La participation de la République démocratique du Congo à la Coupe du monde de football s'est achevée mercredi 1er juillet 2026 par une défaite contre l'Angleterre en seizièmes de finale, disputée à Atlanta. Malgré une avance à la mi-temps, les Léopards n'ont pu maintenir leur avantage face aux Three Lions. Ce revers n'a toutefois pas entamé l'enthousiasme des supporters, qui saluent un parcours historique.

Pour la première fois depuis plus de cinquante ans, la RDC avait décroché son billet pour la phase finale du Mondial. La précédente participation remontait à 1974, sous le nom de Zaïre, avec trois défaites sans aucun but marqué. Cette année, la donne a changé : les Léopards ont inscrit leur nom dans l'histoire grâce à des performances qui ont uni un pays souvent divisé par les conflits armés, les épidémies et les incertitudes politiques.

Des exploits qui ont marqué les esprits

Le tournoi des Congolais a débuté par un match nul contre le Portugal, avant une victoire contre l'Ouzbékistan et une courte défaite face à la Colombie. L'attaquant Yoane Wissa s'est illustré en devenant le premier joueur de l'histoire de la RDC à marquer un but en Coupe du monde, mettant fin à une attente de cinquante-deux ans. Sa tête contre le Portugal a déclenché des scènes de liesse populaire dans plusieurs villes, de Kinshasa à Goma en passant par Bunia.

Les supporteurs ont également salué le parcours des Léopards lors des qualifications. La sélection a éliminé le Cameroun et le Nigeria, avant de battre la Jamaïque lors des barrages intercontinentaux. Pour de nombreux observateurs, ces résultats témoignent de la montée en puissance d'une génération de joueurs qui a redonné confiance à tout un peuple.

Un sentiment d'unité inédit

Dans la ville de Bunia, située dans l'est du pays, les rues se sont figées pendant le match contre l'Angleterre. Des écrans géants ont été installés, et des rassemblements ont eu lieu partout. « Il est rare que je me sente fier d'être Congolais. Pendant cette Coupe du monde, notre équipe nationale nous a rendus fiers, comme si rien n'allait mal. Je crois que j'assiste à la plus grande génération de l'histoire de la RDC », a confié Héritier Muyisa, un étudiant de 28 ans.

Pour Dorcas Mudimo, habitante de Bunia âgée de 26 ans, cette aventure dépasse le cadre sportif : « Je ne m'attendais pas à ce que des jeunes comme eux – comme nous – rendent fiers plus de cent millions de personnes. C'est une source de fierté pour toute l'Afrique centrale. »
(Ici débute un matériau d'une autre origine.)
(** *** The answer of a call *)
Lemma execChat_spec rt route schedule s c err s' c' : cl_Err c = None ->
  execChat upstream ctx_err now sleep rand rt route schedule s c = Some (err, s', c') ->
  match err with
  | Some e => cl_Response c' = cl_Response c /\ cl_Err c' = None \/
      e = unpriced_error /\ 0 < BudgetMicros (p_Tenant (cl_Principal c)) /\ rt_RequirePricing rt = true /\
      prices (rt_Pricing rt) !! Target_String (cl_Target c') = None
  | None => exists resp,
      answered_by (call_target upstream now rt route (cl_Request c)) (planFor (live_router rt s) (now (sv_w s)) (sv_Breakers s) c route).1
        (cl_Target c') resp /\
      cl_Response c' = Some resp /\ cl_Err c' = None /\
      cl_Usage c' = match cr_Usage resp with Some u => u | None => estimated_usage (cl_Request c) (answer_text resp) end /\
      match prices (rt_Pricing rt) !! Target_String (cl_Target c') with
      | Some _ => CostMicros (rt_Pricing rt) (Target_String (cl_Target c')) (cl_Usage c') = (cl_CostMicros c', true)
      | None => cl_CostMicros c' = cl_CostMicros c /\ (BudgetMicros (p_Tenant (cl_Principal c)) <= 0 \/ rt_RequirePricing rt = false)
      end
  end.
Proof using Hsleep.
  intros Herr. unfold execChat. destruct (execute_call _ _ _ _ _ _ _ _ _ _) as [[[[e|resp] s1] c1]|] eqn:E; [| |done].
  - apply execute_call_same in E as (_ & _ & He & Hr & _). intros; simplify_eq. left. by rewrite He, Herr, Hr.
  - pose proof (execute_call_answer _ _ _ _ _ _ _ _ _ E) as Hans. apply execute_call_same in E as (Hq & Hp & He & _ & Hc & _).
    intros H. injection H as <- <- <-.
    destruct (price_spec rt (set_Response c1 (Some resp)) (answer_text resp)) as (Pr & Pt & Pu & Pp); [by cbn; rewrite He|].
    cbn in Pr, Pt, Pu, Pp. rewrite Pt, Hq in *. destruct (prices (rt_Pricing rt) !! _) as [pr|] eqn:Epr.
    + destruct Pp as [Pc ->]. exists resp. by split_and!.
    + destruct Pp as [Pc Pe]. rewrite Hp in Pe. destruct (Z.ltb_spec 0 (BudgetMicros (p_Tenant (cl_Principal c)))) as [Hb|Hb]; cbn in Pe.
      * destruct (rt_RequirePricing rt); rewrite Pe; [right; by split_and!|]. exists resp. split_and!; try done; [|by right]. by rewrite Pc.
      * rewrite Pe. exists resp. split_and!; try done; [|by left]. by rewrite Pc.
Qed.
End Answer.

(** ** Examples *)

Definition demo_served : Config := applyDefaults (fun _ => "") demo_config.
Definition chat_key : Principal := mkPrincipal "acme" "" "" "" ["chat"] false no_limits no_key_policy.
Definition direct_key : Principal := mkPrincipal "acme" "" "" "" ["other"] true no_limits no_key_policy.

Example resolve_ex :
  map (fun x => match resolveRoute (New demo_served) x.1 x.2 false with
                | Some (inr r) => ro_Name r | Some (inl (ErrApi e)) => ae_Message e | _ => "panic" end)
    [(chat_key, "chat"); (direct_key, "chat"); (chat_key, "openai/gpt-4o"); (direct_key, "openai/gpt-4o")] =
  ["chat"; "this key may not use route chat"; "direct targets are not allowed for this key; use a route name"; "openai/gpt-4o"].
Proof. vm_compute. reflexivity. Qed.

Lemma route_access_sound_witness : "chat" ∈ map rc_Name (Routes demo_served) /\ CanUseRoute chat_key "chat" = true.
Proof.
  assert (Parse_decoded (IP := unit) (IPNet := unit) (fun _ => "") (fun _ => None) (fun _ => None) (fun _ => true) (fun _ => None)
    demo_url demo_config = inr demo_served) as Hp by (vm_compute; reflexivity).
  pose proof (route_access_sound _ _ _ _ _ _ _ _ chat_key "chat" false Hp) as H.
  assert (exists r, resolveRoute (New demo_served) chat_key "chat" false = Some (inr r)) as [r E] by (eexists; vm_compute; reflexivity).
  rewrite E in H. destruct H as [(rc & Hrc & _ & Hn & Hu & _)|(_ & Hd & _)]; [|discriminate Hd].
  split; [rewrite <- Hn; apply list_elem_of_fmap; exists rc; split; [reflexivity|exact Hrc]|exact Hu].
Defined.

(** A target chosen for the call leads the plan even when it cannot serve the
    request: the capabilities keep a text-only model out of the route's plan of a
    request with an image, and [planFor] puts it in front. *)
Definition image_request : ChatRequest :=
  plain_request "eyes" [mkMessage "user" (mkContent "" (Some [mkContentPart "image_url" "" (Some (mkImageURL "https://x/y.png" ""))])) "" [] ""].
Definition text_only : gmap string Capability := {[ Target_String spare_target := mkCapability 0 false None ]}.
Definition eyes_router : Router :=
  mkRouter ∅ [] ∅ ∅ (<[Target_String demo_target := mkCapability 0 true None]> text_only) None.
Definition eyes_route : Route :=
  mkRoute "eyes" [demo_target; spare_target] "fallback" (mkRetryPolicy 2 0) 0 0 0 0 false
    empty_cache_config empty_guard_config empty_smart_route_config empty_hedge_config.
Definition image_call (t : Target) : Call := set_result (NewCall "id" 0 chat_key image_request (Some eyes_route)) t 0.

Theorem forced_target_skips_capabilities :
  (planFor eyes_router 0 None (image_call (mkTarget "" "")) eyes_route).1 = [demo_target] /\
  (planFor eyes_router 0 None (image_call spare_target) eyes_route).1 = [spare_target; demo_target].
Proof. split; vm_compute; reflexivity. Qed.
Des plus jeunes aux plus âgés, le discours est souvent le même. Lukambila Jacques, 65 ans, se souvient de la campagne de 1974 : « Nous étions une grande nation à l'époque. Perdre avec des scores aussi lourds sans marquer un seul but ressemblait à une malédiction. » Cette fois, les buts et les points ont changé la donne. « Nos joueurs ont montré que nous pouvions rivaliser avec le Portugal, l'Espagne et d'autres grandes nations », a estimé Manassé Limbaya, un autre supporter.

Un héritage pour l'avenir

La Coupe du monde 2026 restera comme un moment fondateur pour le football congolais. Les Léopards ont non seulement gagné le respect des observateurs internationaux, mais ils ont aussi offert à leurs compatriotes une parenthèse de bonheur collectif dans un contexte souvent difficile. Le parcours de l'équipe a démontré que le pays peut compter sur sa jeunesse et son talent pour relever des défis.

Alors que le tournoi se poursuit sans eux, les Congolais peuvent se tourner vers l'avenir avec optimisme. La prochaine génération de joueurs aura désormais un exemple à suivre, et l'espoir d'un retour en phase finale dans un délai bien plus court que les cinquante-deux années qui ont séparé les deux premières participations.